Raw data section start

(** [member.name || `Anonymous #${member.id}`] *)
Definition display_name (member : Member.t) : string :=
  match Member.name member with
  | Some n => if JS.truthy_string n then n else "Anonymous #" +:+ JS.String_of (Member.id member)
  | None => "Anonymous #" +:+ JS.String_of (Member.id member)
  end.

(** Derived rows. *)
Module Row.
Record t : Type := {
  id : Z;
  name : string;
  completedAt : string;
  timestamp : Z;
}.
End Row.

Module RankedRow.
Record t : Type := {
  id : Z;
  name : string;
  completedAt : string;
  timestamp : Z;
  rank : Z;
}.
End RankedRow.

Module SubmissionRow.
Record t : Type := {
  day : string;
  part : string;
  completedAt : string;
}.
End SubmissionRow.

Module Selection.
Record t : Type := { day : string; part : string }.
End Selection.

(** The record [{ 1: bool, 2: bool }] kept per day by [computePartAvailability]. *)
Module Flags.
Record t : Type := { part1 : bool; part2 : bool }.
Definition set1 (f : t) : t := {| part1 := true; part2 := part2 f |}.
Definition set2 (f : t) : t := {| part1 := part1 f; part2 := true |}.
End Flags.

(** A completion object is truthy, [undefined] is not. *)
Definition truthy_object {A : Type} (o : option A) : bool :=
  match o with
  | Some _ => true
  | None => false
  end.

(** ** The transformation layer of [src/src/App.jsx] *)
Module App.
Section Transformation.
Context `{Host}.

Definition formatCompletionTime (timestamp : Z) : string :=
  if negb (JS.truthy_int timestamp) then ""
  else Date_toLocaleString (timestamp * 1000).

Definition findDefaultSelection (leaderboard : option Leaderboard.t)
  : Selection.t :=
  let members := members_of leaderboard in
  let allDays :=
    flat_map (fun member =>
      JS.Object_keys (JS.or_empty (Member.completion_day_level member)))
      members in
  let firstDay :=
    match head (JS.sort JS.sub (map JS.Number allDays)) with
    | Some n => JS.toString n
    | None => "1"
    end in
  let hasPart2 :=
    existsb (fun member => truthy_object (completion_at member firstDay "2"))
      members in
  let hasPart1 :=
    existsb (fun member => truthy_object (completion_at member firstDay "1"))
      members in
  {| Selection.day := firstDay;
     Selection.part := if hasPart2 then "2" else if hasPart1 then "1" else "1" |}.
(** * A line-oriented key-value store server: embedding and properties

    Shallow embedding of [server/main.go]: the in-memory store
    ([put], [get], [del], [size]), the statistics counters ([incr],
    [snapshotStats]) and the body of the per-connection loop of
    [handleConn].  Go strings are byte sequences and are modelled by
    [string] (a list of 8-bit [ascii]); the [int64] counters are integers
    with their two's-complement wrap-around written out; the map is a
    [gmap string string].  Locks are not modelled: every operation is
    taken at its linearisation point, one request after the other. *)

From Stdlib Require Import ZArith Lia Bool Ascii String.
From stdpp Require Import base gmap strings list.

Local Open Scope Z_scope.

(** ** Bytes and the string helpers of the Go library that the handler calls *)

Definition byteZ (c : ascii) : Z := Z.of_N (N_of_ascii c).

Definition LF : ascii := "010"%char.
Definition CR : ascii := "013"%char.

(** The string [s] followed by a line feed, as in the Go literal ["...\n"]. *)
Definition nl (s : string) : string := s +:+ String LF EmptyString.

(** The cutset ["\r\n"]. *)
Definition crlf : string := String CR (String LF EmptyString).

Definition inCutset (cutset : string) (c : ascii) : bool :=
  existsb (Ascii.eqb c) (list_ascii_of_string cutset).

Raw data section end

What you are asked to do => Return the records in full, exactly as they read.

Solved problem =>
(** [member.name || `Anonymous #${member.id}`] *)
Definition display_name (member : Member.t) : string :=
  match Member.name member with
  | Some n => if JS.truthy_string n then n else "Anonymous #" +:+ JS.String_of (Member.id member)
  | None => "Anonymous #" +:+ JS.String_of (Member.id member)
  end.

(** Derived rows. *)
Module Row.
Record t : Type := {
  id : Z;
  name : string;
  completedAt : string;
  timestamp : Z;
}.
End Row.

Module RankedRow.
Record t : Type := {
  id : Z;
  name : string;
  completedAt : string;
  timestamp : Z;
  rank : Z;
}.
End RankedRow.

Module SubmissionRow.
Record t : Type := {
  day : string;
  part : string;
  completedAt : string;
}.
End SubmissionRow.

Module Selection.
Record t : Type := { day : string; part : string }.
End Selection.

(** The record [{ 1: bool, 2: bool }] kept per day by [computePartAvailability]. *)
Module Flags.
Record t : Type := { part1 : bool; part2 : bool }.
Definition set1 (f : t) : t := {| part1 := true; part2 := part2 f |}.
Definition set2 (f : t) : t := {| part1 := part1 f; part2 := true |}.
End Flags.

(** A completion object is truthy, [undefined] is not. *)
Definition truthy_object {A : Type} (o : option A) : bool :=
  match o with
  | Some _ => true
  | None => false
  end.

(** ** The transformation layer of [src/src/App.jsx] *)
Module App.
Section Transformation.
Context `{Host}.

Definition formatCompletionTime (timestamp : Z) : string :=
  if negb (JS.truthy_int timestamp) then ""
  else Date_toLocaleString (timestamp * 1000).

Definition findDefaultSelection (leaderboard : option Leaderboard.t)
  : Selection.t :=
  let members := members_of leaderboard in
  let allDays :=
    flat_map (fun member =>
      JS.Object_keys (JS.or_empty (Member.completion_day_level member)))
      members in
  let firstDay :=
    match head (JS.sort JS.sub (map JS.Number allDays)) with
    | Some n => JS.toString n
    | None => "1"
    end in
  let hasPart2 :=
    existsb (fun member => truthy_object (completion_at member firstDay "2"))
      members in
  let hasPart1 :=
    existsb (fun member => truthy_object (completion_at member firstDay "1"))
      members in
  {| Selection.day := firstDay;
     Selection.part := if hasPart2 then "2" else if hasPart1 then "1" else "1" |}.
(** * A line-oriented key-value store server: embedding and properties

    Shallow embedding of [server/main.go]: the in-memory store
    ([put], [get], [del], [size]), the statistics counters ([incr],
    [snapshotStats]) and the body of the per-connection loop of
    [handleConn].  Go strings are byte sequences and are modelled by
    [string] (a list of 8-bit [ascii]); the [int64] counters are integers
    with their two's-complement wrap-around written out; the map is a
    [gmap string string].  Locks are not modelled: every operation is
    taken at its linearisation point, one request after the other. *)

From Stdlib Require Import ZArith Lia Bool Ascii String.
From stdpp Require Import base gmap strings list.

Local Open Scope Z_scope.

(** ** Bytes and the string helpers of the Go library that the handler calls *)

Definition byteZ (c : ascii) : Z := Z.of_N (N_of_ascii c).

Definition LF : ascii := "010"%char.
Definition CR : ascii := "013"%char.

(** The string [s] followed by a line feed, as in the Go literal ["...\n"]. *)
Definition nl (s : string) : string := s +:+ String LF EmptyString.

(** The cutset ["\r\n"]. *)
Definition crlf : string := String CR (String LF EmptyString).

Definition inCutset (cutset : string) (c : ascii) : bool :=
  existsb (Ascii.eqb c) (list_ascii_of_string cutset).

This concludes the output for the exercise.